All lines from the one containing "installed (the [ImportError]" down to the one containing "let total_percentage := fadd", both ends included, are to be given again exactly; omit the rest of the listing below.

---+---

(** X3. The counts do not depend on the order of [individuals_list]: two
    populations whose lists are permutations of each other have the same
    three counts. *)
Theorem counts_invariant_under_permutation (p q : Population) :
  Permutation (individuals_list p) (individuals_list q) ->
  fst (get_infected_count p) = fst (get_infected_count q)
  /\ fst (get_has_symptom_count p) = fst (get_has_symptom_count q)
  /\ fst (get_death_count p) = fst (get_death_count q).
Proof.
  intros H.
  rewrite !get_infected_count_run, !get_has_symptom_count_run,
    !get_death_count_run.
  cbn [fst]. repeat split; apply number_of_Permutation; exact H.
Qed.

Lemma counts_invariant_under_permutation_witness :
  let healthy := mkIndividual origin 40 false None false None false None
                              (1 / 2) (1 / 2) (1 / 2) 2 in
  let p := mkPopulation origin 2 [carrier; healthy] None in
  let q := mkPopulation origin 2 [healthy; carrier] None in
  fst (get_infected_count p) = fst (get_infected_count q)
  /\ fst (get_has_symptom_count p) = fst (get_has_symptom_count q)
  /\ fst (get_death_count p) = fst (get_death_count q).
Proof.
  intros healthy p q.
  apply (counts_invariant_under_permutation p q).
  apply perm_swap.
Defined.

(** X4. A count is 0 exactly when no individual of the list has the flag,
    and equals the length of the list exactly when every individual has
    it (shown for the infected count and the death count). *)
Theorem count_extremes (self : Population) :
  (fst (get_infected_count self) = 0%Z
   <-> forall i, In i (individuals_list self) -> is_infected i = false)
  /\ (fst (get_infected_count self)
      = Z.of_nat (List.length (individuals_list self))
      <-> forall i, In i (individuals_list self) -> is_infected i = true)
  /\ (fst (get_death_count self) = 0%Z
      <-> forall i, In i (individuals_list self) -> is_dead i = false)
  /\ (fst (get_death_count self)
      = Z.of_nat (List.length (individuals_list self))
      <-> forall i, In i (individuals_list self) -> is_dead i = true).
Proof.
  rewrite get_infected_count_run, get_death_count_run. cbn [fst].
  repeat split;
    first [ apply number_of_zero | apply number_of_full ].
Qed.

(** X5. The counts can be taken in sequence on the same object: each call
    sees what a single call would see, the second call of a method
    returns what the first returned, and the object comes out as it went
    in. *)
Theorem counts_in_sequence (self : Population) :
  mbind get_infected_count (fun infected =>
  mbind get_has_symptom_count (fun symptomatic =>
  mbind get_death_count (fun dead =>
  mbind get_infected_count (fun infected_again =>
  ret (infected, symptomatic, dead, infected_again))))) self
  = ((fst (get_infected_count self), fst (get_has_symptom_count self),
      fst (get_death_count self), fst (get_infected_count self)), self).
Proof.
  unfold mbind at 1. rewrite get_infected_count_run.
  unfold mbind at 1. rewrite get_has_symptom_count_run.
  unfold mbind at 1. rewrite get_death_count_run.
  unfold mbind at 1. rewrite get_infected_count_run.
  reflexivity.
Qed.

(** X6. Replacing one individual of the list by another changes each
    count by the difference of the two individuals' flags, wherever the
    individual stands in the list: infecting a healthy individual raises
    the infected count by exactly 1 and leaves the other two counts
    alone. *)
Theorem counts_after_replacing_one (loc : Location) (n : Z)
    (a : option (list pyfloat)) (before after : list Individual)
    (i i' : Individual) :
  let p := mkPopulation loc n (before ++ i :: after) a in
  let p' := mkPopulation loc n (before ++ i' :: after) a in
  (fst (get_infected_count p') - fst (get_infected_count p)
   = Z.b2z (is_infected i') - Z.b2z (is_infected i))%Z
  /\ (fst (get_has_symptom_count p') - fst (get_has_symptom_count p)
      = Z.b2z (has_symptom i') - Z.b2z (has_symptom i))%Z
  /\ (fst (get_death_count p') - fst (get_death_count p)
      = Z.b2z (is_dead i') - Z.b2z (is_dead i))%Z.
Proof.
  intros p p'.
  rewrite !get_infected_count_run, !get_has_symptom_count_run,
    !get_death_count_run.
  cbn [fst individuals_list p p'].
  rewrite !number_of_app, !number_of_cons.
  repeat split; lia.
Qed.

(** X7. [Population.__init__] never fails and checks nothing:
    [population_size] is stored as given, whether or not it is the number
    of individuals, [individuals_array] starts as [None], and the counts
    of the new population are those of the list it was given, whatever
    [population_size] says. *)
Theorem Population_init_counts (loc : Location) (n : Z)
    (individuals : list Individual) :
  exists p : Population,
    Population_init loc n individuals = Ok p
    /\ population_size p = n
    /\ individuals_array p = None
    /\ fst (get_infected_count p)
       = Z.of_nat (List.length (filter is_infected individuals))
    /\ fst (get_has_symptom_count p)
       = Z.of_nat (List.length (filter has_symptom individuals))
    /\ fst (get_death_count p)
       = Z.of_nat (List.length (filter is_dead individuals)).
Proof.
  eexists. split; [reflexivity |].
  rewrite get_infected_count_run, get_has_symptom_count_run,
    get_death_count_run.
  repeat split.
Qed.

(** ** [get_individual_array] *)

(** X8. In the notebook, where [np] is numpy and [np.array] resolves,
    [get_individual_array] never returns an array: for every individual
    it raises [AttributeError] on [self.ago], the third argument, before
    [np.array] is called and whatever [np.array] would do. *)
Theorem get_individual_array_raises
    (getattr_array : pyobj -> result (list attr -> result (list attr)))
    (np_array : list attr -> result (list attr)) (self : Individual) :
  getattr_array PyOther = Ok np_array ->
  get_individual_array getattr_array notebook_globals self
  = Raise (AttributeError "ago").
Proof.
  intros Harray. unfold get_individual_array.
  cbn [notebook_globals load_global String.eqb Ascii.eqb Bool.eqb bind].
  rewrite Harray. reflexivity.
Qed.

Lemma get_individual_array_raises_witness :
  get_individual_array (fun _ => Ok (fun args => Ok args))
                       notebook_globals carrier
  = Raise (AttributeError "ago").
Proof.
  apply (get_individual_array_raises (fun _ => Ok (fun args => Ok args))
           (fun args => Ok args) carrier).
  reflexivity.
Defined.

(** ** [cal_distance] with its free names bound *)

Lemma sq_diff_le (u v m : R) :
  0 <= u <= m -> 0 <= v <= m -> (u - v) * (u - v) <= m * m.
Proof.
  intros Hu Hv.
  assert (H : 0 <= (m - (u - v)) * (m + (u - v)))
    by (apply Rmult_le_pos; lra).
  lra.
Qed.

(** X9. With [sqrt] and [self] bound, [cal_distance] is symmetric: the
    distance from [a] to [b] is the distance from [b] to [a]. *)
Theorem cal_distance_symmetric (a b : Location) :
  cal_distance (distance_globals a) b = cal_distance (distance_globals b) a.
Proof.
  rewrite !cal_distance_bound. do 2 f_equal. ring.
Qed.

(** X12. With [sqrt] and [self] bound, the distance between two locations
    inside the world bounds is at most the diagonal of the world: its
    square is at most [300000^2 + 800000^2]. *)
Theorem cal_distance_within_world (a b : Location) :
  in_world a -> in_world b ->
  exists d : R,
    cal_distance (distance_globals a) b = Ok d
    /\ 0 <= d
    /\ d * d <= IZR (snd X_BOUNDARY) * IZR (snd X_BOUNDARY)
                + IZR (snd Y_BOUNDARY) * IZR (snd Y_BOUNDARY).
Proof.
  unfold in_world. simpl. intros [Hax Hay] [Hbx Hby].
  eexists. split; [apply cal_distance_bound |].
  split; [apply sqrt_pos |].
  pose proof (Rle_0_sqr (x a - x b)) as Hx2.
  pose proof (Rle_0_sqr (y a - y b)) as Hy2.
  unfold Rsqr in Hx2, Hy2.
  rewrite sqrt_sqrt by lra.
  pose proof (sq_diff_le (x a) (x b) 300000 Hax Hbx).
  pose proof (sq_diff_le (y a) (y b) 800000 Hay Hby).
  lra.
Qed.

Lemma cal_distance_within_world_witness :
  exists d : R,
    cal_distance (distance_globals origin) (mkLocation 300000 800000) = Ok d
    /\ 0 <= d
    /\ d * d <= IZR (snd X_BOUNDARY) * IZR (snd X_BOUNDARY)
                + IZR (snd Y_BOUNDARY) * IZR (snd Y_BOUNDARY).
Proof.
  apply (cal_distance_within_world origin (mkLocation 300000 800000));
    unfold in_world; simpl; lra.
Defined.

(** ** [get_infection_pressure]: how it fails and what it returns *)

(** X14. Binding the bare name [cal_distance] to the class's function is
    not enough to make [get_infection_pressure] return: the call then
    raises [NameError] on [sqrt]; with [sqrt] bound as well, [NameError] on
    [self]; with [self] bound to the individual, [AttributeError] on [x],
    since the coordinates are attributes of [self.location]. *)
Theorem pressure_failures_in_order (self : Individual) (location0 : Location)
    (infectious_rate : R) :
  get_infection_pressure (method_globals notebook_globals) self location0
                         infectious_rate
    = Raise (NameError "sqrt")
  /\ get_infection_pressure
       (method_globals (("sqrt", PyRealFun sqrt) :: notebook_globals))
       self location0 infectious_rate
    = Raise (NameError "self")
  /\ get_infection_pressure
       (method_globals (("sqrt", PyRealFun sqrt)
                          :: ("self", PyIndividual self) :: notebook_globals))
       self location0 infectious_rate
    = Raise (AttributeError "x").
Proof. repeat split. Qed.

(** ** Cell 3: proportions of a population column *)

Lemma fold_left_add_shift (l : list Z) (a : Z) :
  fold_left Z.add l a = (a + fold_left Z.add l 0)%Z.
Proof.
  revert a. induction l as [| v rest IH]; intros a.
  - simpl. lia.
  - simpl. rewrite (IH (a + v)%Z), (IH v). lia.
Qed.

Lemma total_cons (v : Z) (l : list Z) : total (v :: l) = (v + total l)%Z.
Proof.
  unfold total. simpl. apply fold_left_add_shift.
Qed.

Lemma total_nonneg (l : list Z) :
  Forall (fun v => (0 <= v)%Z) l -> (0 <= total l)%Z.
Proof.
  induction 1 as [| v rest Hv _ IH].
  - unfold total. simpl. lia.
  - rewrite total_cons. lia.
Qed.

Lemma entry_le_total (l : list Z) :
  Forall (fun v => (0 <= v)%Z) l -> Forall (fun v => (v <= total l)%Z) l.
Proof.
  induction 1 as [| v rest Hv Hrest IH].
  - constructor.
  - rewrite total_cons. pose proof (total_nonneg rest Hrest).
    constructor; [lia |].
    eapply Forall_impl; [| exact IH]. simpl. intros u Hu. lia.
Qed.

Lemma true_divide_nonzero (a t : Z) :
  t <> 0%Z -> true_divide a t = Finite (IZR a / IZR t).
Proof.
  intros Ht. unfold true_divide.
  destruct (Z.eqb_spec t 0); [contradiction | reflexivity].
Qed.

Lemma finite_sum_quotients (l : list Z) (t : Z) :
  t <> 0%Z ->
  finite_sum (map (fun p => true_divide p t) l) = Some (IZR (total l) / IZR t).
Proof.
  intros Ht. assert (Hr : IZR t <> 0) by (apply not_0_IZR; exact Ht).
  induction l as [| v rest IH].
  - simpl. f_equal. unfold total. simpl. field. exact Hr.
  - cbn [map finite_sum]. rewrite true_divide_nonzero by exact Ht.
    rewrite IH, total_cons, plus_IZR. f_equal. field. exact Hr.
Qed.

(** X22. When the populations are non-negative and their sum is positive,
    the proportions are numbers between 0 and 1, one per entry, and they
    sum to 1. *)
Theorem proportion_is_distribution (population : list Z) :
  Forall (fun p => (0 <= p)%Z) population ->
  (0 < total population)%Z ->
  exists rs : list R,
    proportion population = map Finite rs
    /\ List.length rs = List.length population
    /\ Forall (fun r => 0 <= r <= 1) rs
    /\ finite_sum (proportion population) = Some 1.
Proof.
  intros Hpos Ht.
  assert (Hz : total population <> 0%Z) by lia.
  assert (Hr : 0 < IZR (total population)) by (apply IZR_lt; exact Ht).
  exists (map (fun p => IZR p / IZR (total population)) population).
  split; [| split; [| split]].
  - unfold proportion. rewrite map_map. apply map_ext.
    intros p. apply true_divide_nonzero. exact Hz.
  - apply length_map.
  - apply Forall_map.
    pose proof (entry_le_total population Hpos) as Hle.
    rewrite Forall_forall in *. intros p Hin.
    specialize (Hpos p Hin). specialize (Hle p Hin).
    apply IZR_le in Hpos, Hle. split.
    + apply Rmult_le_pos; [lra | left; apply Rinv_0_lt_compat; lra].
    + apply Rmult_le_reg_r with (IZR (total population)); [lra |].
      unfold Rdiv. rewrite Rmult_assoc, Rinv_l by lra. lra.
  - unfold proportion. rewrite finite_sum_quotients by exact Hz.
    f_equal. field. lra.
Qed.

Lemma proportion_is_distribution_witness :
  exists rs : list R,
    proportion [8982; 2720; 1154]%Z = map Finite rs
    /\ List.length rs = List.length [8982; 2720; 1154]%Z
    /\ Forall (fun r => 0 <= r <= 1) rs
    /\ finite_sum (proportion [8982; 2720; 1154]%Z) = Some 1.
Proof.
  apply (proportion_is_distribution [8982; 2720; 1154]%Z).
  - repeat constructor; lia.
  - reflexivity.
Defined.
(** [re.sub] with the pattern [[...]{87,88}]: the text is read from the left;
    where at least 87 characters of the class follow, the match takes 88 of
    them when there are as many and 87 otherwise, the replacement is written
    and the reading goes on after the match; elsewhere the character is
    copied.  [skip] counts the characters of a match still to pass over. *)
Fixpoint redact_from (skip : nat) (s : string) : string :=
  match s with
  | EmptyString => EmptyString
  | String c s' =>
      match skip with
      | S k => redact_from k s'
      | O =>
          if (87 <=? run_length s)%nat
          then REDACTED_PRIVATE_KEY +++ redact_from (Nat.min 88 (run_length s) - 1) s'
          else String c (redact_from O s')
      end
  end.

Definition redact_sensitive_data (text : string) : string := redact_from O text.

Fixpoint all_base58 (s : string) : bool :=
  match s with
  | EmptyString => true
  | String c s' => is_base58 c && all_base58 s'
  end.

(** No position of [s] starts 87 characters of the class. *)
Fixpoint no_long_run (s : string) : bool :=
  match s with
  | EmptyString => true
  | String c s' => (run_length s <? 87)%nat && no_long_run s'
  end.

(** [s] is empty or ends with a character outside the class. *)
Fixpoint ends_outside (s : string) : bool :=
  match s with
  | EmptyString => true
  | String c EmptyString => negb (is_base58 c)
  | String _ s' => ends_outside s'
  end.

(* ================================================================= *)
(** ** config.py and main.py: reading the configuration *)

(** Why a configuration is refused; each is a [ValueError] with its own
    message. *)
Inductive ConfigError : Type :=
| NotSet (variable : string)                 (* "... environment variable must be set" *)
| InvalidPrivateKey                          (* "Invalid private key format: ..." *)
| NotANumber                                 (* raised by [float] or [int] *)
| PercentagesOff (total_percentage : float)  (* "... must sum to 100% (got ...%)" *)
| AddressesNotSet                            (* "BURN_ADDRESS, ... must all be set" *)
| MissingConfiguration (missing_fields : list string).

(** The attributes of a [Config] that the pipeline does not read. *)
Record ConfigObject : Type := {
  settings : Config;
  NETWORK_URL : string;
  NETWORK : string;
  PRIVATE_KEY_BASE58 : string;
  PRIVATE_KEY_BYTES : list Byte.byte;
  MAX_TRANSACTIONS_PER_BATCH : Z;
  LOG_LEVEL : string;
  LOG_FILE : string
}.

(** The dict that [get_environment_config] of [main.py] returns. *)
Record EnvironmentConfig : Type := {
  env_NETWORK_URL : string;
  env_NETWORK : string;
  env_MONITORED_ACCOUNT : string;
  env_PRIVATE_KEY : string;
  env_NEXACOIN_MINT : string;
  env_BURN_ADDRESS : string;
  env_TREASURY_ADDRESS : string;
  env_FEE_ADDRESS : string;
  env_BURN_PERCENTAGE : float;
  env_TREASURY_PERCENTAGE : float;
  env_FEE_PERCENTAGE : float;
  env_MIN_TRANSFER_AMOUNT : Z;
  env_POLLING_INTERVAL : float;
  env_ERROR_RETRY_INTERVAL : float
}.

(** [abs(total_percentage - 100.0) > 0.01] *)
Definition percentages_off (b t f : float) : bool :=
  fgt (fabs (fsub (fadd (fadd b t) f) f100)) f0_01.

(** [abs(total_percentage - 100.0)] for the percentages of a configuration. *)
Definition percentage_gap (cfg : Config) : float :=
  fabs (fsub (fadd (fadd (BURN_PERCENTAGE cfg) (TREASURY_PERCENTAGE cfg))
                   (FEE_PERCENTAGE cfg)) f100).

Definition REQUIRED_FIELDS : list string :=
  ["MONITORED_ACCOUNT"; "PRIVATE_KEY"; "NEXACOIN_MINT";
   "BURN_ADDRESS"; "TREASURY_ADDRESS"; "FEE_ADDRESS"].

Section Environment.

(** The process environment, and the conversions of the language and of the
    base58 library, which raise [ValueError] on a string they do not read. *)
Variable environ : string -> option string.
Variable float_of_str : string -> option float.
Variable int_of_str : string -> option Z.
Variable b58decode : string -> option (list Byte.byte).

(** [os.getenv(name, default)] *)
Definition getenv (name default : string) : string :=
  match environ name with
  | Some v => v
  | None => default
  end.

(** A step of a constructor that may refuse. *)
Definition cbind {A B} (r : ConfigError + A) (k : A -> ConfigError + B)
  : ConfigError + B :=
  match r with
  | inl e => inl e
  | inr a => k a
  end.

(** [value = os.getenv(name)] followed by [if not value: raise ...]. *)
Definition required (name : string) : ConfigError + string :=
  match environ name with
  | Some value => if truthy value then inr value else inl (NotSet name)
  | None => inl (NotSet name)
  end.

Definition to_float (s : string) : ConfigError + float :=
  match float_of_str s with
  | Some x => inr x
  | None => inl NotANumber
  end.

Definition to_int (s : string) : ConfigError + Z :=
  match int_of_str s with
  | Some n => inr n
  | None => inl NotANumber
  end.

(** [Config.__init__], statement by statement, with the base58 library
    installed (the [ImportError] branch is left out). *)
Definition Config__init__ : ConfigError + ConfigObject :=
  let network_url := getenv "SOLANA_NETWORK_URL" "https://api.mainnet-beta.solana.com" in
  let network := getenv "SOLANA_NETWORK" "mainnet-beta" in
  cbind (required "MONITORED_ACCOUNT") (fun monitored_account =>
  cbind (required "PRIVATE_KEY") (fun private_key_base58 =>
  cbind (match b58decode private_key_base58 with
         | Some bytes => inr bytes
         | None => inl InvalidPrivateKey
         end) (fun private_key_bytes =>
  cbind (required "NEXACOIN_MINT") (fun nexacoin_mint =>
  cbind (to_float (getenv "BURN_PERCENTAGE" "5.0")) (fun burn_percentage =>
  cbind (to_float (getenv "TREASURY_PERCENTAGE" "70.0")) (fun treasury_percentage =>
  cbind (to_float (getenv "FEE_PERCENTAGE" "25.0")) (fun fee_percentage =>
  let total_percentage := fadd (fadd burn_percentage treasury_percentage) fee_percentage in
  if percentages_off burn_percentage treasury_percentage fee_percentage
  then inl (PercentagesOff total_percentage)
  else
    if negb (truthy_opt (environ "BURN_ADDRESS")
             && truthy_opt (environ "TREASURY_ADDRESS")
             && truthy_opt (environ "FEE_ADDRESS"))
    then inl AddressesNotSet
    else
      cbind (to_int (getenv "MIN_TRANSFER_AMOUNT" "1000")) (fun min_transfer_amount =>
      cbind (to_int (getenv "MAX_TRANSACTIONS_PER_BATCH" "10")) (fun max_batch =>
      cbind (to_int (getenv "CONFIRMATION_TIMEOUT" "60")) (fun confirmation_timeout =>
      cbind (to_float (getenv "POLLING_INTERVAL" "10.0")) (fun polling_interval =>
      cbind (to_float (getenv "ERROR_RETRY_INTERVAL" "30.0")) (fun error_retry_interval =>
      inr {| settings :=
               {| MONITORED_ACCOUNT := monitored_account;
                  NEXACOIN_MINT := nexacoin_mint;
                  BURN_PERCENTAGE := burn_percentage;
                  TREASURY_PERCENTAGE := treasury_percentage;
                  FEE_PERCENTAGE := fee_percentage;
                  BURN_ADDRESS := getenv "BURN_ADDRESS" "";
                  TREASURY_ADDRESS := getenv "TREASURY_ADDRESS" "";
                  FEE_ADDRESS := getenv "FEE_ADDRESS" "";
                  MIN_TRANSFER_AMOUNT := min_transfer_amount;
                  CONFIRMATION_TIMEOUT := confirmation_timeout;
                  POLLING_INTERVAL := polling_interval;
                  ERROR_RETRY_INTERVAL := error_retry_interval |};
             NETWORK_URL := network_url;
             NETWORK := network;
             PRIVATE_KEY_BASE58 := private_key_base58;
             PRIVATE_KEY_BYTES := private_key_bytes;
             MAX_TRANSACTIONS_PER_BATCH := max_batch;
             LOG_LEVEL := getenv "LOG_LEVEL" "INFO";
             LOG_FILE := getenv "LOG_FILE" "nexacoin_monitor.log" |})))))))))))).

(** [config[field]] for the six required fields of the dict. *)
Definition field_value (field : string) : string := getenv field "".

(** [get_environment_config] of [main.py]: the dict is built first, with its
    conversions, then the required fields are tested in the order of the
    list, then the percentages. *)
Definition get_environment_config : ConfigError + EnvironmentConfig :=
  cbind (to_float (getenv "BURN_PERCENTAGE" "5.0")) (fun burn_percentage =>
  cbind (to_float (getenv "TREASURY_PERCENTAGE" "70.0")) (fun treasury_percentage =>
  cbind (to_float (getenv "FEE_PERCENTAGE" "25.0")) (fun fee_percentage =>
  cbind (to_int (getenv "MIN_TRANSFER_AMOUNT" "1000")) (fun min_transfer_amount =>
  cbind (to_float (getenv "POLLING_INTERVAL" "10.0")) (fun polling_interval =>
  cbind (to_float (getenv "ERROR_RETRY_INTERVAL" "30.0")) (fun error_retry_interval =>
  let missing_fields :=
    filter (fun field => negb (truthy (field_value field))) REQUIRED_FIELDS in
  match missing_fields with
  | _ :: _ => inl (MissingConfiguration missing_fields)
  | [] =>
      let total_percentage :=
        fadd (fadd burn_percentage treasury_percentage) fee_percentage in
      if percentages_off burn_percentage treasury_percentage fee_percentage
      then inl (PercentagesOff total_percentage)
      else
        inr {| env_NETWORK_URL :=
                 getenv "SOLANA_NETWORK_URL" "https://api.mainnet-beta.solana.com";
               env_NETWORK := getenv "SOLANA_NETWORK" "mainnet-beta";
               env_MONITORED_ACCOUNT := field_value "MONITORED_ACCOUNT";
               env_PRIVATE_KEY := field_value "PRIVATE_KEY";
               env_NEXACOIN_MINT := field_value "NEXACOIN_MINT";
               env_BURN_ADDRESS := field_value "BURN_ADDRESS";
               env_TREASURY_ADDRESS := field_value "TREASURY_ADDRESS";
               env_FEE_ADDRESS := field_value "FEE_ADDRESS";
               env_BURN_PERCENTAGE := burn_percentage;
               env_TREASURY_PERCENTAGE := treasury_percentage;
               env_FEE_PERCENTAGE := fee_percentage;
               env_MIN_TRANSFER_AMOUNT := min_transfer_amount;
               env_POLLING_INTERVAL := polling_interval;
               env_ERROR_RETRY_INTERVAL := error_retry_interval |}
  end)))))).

---+---

◆ SOLUTION BELOW
    installed (the [ImportError] branch is left out). *)
Definition Config__init__ : ConfigError + ConfigObject :=
  let network_url := getenv "SOLANA_NETWORK_URL" "https://api.mainnet-beta.solana.com" in
  let network := getenv "SOLANA_NETWORK" "mainnet-beta" in
  cbind (required "MONITORED_ACCOUNT") (fun monitored_account =>
  cbind (required "PRIVATE_KEY") (fun private_key_base58 =>
  cbind (match b58decode private_key_base58 with
         | Some bytes => inr bytes
         | None => inl InvalidPrivateKey
         end) (fun private_key_bytes =>
  cbind (required "NEXACOIN_MINT") (fun nexacoin_mint =>
  cbind (to_float (getenv "BURN_PERCENTAGE" "5.0")) (fun burn_percentage =>
  cbind (to_float (getenv "TREASURY_PERCENTAGE" "70.0")) (fun treasury_percentage =>
  cbind (to_float (getenv "FEE_PERCENTAGE" "25.0")) (fun fee_percentage =>
  let total_percentage := fadd (fadd burn_percentage treasury_percentage) fee_percentage in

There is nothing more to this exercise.